The last thing that I want you to do is we have listeners, it’s pretty wide swath. Many of our listeners are counselors, I want you to speak to them here in just a second, but I also want you to speak to the guy who’s like you in 2012 or 2013, and maybe he’s come across this particular podcast. What encouragement would you give him to go and hear what the Word has to say about his particular difficulties and where he is in life right now? Also, use that as an encouragement to our counselors and how they can minister, despite what all the world says about a trauma-informed thinking and you need to be an expert in certain areas. What do we have to offer, relative to the Word?
Matthew Statler: To the “me” in 2012, I would say the promise is in Christ we are more than conquerors. There is no longer time to do what the Gentiles did in the futility of their thoughts. And now is the time to turn to the Living Word and hear what God has to say. If what you’re doing isn’t working, it is now time to try something different. So today is the day. Turn from these empty philosophies that are not helping; they may make you feel good for a few minutes or even a few weeks, but ultimately you know that it’s all vanity. Now is the time to turn to something with substance, time to eat steak and stop eating cotton candy. That’s what I would say to the “me” in 2012 is, do what you know is right and open the Word. Get with a biblical counselor, reach out to someone like me, reach out to any of the ACBC counselors across the nation. Reach out to your pastor and if your pastor doesn’t want to help you or can’t help you, get into the ACBC website and find a counselor near you. It’s a wonderful resource for that.
To the counselors, I would say Scripture is sufficient. You don’t need man’s thoughts on the way men are to be. We don’t need secular anthropology. We need biblical anthropology. There are a lot of theories out there, there are a lot of attempted connections to the biological that are just fallacious. There’s not enough scientific evidence or information. Stick to what we know: Scripture’s sufficient and you can help someone who is experiencing these things. Yes, you’re going to make mistakes. Yes, you’re going to maybe say things that are insensitive or wrong. But one thing I know working with folks who have suffered intensely. Some of them are the most forgiving people you’ll ever meet. They will forgive you, get help from you and they know that you care.

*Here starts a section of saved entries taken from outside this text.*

(** [MeteringReceipt_meter_reading] at a session that last sent the reading
    1200: the receipts for 1200, for 1300 and without a reading. *)
Lemma MeteringReceipt_meter_reading_witness :
  let cs :=
    Session.set_sent_meter_info (Some (Sample.meter_info (Some 1200)))
      (Session.set_contract_cert_chain (Some Sample.contract_cert_chain)
         Sample.comm_session) in
  let run reading :=
    process_message 1 Sample.externals MeteringReceipt StateSECC.init
      (Sample.engine cs)
      (v2g_message (Sample.header "F9F9EE8505F55838")
         (metering_receipt_req
            (MeteringReceiptReq.mk (Some "id1") "F9F9EE8505F55838" (Some 1)
               (Sample.meter_info reading)))) in
  response_code_of (run (Some 1200)) = Some ResponseCode.OK
  /\ response_code_of (run (Some 1300))
     = Some ResponseCode.FAILED_METERING_SIGNATURE_NOT_VALID
  /\ response_code_of (run None)
     = Some ResponseCode.FAILED_METERING_SIGNATURE_NOT_VALID.
Proof.
  intros cs run.
  pose proof (fun reading =>
    MeteringReceipt_meter_reading 0 Sample.externals StateSECC.init
      (Sample.engine cs) (Sample.header "F9F9EE8505F55838")
      (MeteringReceiptReq.mk (Some "id1") "F9F9EE8505F55838" (Some 1)
         (Sample.meter_info reading))
      Sample.contract_cert_chain eq_refl eq_refl) as H.
  cbn zeta in H.
  split; [| split].
  - destruct (H (Some 1200)) as (_ & Hsent & _).
    assert (1200 <> 0) as Hnz by lia.
    exact (proj2 (Hsent 1200 1200 eq_refl Hnz eq_refl Hnz) eq_refl).
  - destruct (H (Some 1300)) as (_ & Hsent & _).
    assert (1300 <> 0 /\ 1200 <> 0 /\ 1300 <> 1200) as (Hr & Hs & Hrs) by lia.
    by destruct (aborted_inv _ _ _ _ _
                   (proj1 (Hsent 1300 1200 eq_refl Hr eq_refl Hs) Hrs)) as [? _].
  - destruct (H None) as (Hnone & _).
    by destruct (aborted_inv _ _ _ _ _ (Hnone eq_refl)) as [? _].
Defined.

(** C7 fails as stated: the reading of the receipt is compared only when a
    reading was sent before.  The states of this module never store one, and
    then a verifiable receipt with any reading other than zero is answered
    OK. *)
Lemma MeteringReceipt_without_sent_reading :
  let cs :=
    Session.set_contract_cert_chain (Some Sample.contract_cert_chain)
      Sample.comm_session in
  let req :=
    MeteringReceiptReq.mk (Some "id1") "F9F9EE8505F55838" (Some 1)
      (Sample.meter_info (Some 5)) in
  let o :=
    process_message 1 Sample.externals MeteringReceipt StateSECC.init
      (Sample.engine cs)
      (v2g_message (Sample.header "F9F9EE8505F55838") (metering_receipt_req req)) in
  req.(MeteringReceiptReq.meter_info).(MeterInfo.meter_reading) = Some 5
  /\ last_sent_reading cs = None
  /\ response_code_of o = Some ResponseCode.OK.
Proof. by vm_compute. Qed.

(** ** Selection of services and payment (PaymentServiceSelection) *)

Lemma offered_service_elem_of (cs : Session.t) (id : Z) :
  id ∈ (ServiceDetails.service_id <$> cs.(Session.offered_services))
  <-> offered_service cs id.
Proof.
  rewrite list_elem_of_fmap. unfold offered_service.
  split; intros (s & H1 & H2); exists s; by split.
Qed.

Dale Johnson: So well said, and I’ve experienced that too. I think when you have a humble disposition and you love them well and they know, “He might not know everything I want him to know, but he loves me and he cares for me and he definitely recognizes I’m in a bad situation.” Those counselees give a lot of grace. They know I’m doing my best to apply the Word to where they are in life. That actually builds rapport with that person as well.